Definition with_field (c : field_change) (prev : FormData) : FormData :=
  match c with
  | Field_prompt v =>
      mkFormData v (groqApiKey prev) (recipients prev) (senderEmail prev)
        (senderPassword prev) (smtpServer prev) (smtpPort prev)
  | Field_groqApiKey v =>
      mkFormData (prompt prev) v (recipients prev) (senderEmail prev)
        (senderPassword prev) (smtpServer prev) (smtpPort prev)
  | Field_senderEmail v =>
      mkFormData (prompt prev) (groqApiKey prev) (recipients prev) v
        (senderPassword prev) (smtpServer prev) (smtpPort prev)
  | Field_senderPassword v =>
      mkFormData (prompt prev) (groqApiKey prev) (recipients prev)
        (senderEmail prev) v (smtpServer prev) (smtpPort prev)
  | Field_smtpServer v =>
      mkFormData (prompt prev) (groqApiKey prev) (recipients prev)
        (senderEmail prev) (senderPassword prev) v (smtpPort prev)
  | Field_smtpPort n =>
      mkFormData (prompt prev) (groqApiKey prev) (recipients prev)
        (senderEmail prev) (senderPassword prev) (smtpServer prev) n
  end.

Definition handleInputChange (c : field_change) (w : World) : World :=
  w |> setFormData (with_field c).

(** [{ ...prev, recipients: r }] *)
Definition with_recipients (r : jsarray) (prev : FormData) : FormData :=
  mkFormData (prompt prev) (groqApiKey prev) r (senderEmail prev)
    (senderPassword prev) (smtpServer prev) (smtpPort prev).

Definition handleRecipientChange (index : nat) (v : jsstring) (w : World)
  : World :=
  let newRecipients :=
    array_set (spread (recipients (formData w))) index (VString v) in
  w |> setFormData (with_recipients newRecipients).

Definition addRecipient (w : World) : World :=
  w |> setFormData
         (λ prev, with_recipients
                    (spread (recipients prev) ++ [Some (VString [])]) prev).

Definition removeRecipient (index : nat) (w : World) : World :=
  if decide (1 < length (recipients (formData w)))%nat then
    match array_filter (other_index_callback index) 0
            (recipients (formData w)) with
    | Normal newRecipients =>
        w |> setFormData (with_recipients (dense newRecipients))
    | Throw e => w |> reject e
    end
  else w.

(** *** Responses *)

(** [await response.json()]: the body is not JSON and the promise rejects
    with a [SyntaxError] carrying the engine's message, or it parses to the
    object the endpoint's contract describes. *)
Inductive parsed (A : Type) :=
| NotJson (message : jsstring)
| Json (a : A).
Arguments NotJson {A} message.
Arguments Json {A} a.

(** How [fetch] on [/api/generate-email] settles: the promise rejects
    (network failure), or a response arrives with [response.ok] true and a
    body, or with [response.ok] false and a status. *)
Inductive generate_response :=
| GenerateRejected (message : jsstring)
| GenerateOk (body : parsed Email)
| GenerateNotOk (status : nat).

(** How [fetch] on [/api/send-email-smtp] settles; an ok body carries
    [sent_to], a body of a failure carries [detail] or lacks it. *)
Inductive send_response :=
| SendRejected (message : jsstring)
| SendOk (body : parsed (list jsstring))
| SendNotOk (status : nat) (body : parsed (option jsstring)).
------------------------------------------------------------------------
◆ **Exercise prompt**
Print exactly, and only, the lines beginning at the top of the listing and ending at the line with "Field_smtpServer v =>".

◆ **Solution**
Definition with_field (c : field_change) (prev : FormData) : FormData :=
  match c with
  | Field_prompt v =>
      mkFormData v (groqApiKey prev) (recipients prev) (senderEmail prev)
        (senderPassword prev) (smtpServer prev) (smtpPort prev)
  | Field_groqApiKey v =>
      mkFormData (prompt prev) v (recipients prev) (senderEmail prev)
        (senderPassword prev) (smtpServer prev) (smtpPort prev)
  | Field_senderEmail v =>
      mkFormData (prompt prev) (groqApiKey prev) (recipients prev) v
        (senderPassword prev) (smtpServer prev) (smtpPort prev)
  | Field_senderPassword v =>
      mkFormData (prompt prev) (groqApiKey prev) (recipients prev)
        (senderEmail prev) v (smtpServer prev) (smtpPort prev)
  | Field_smtpServer v =>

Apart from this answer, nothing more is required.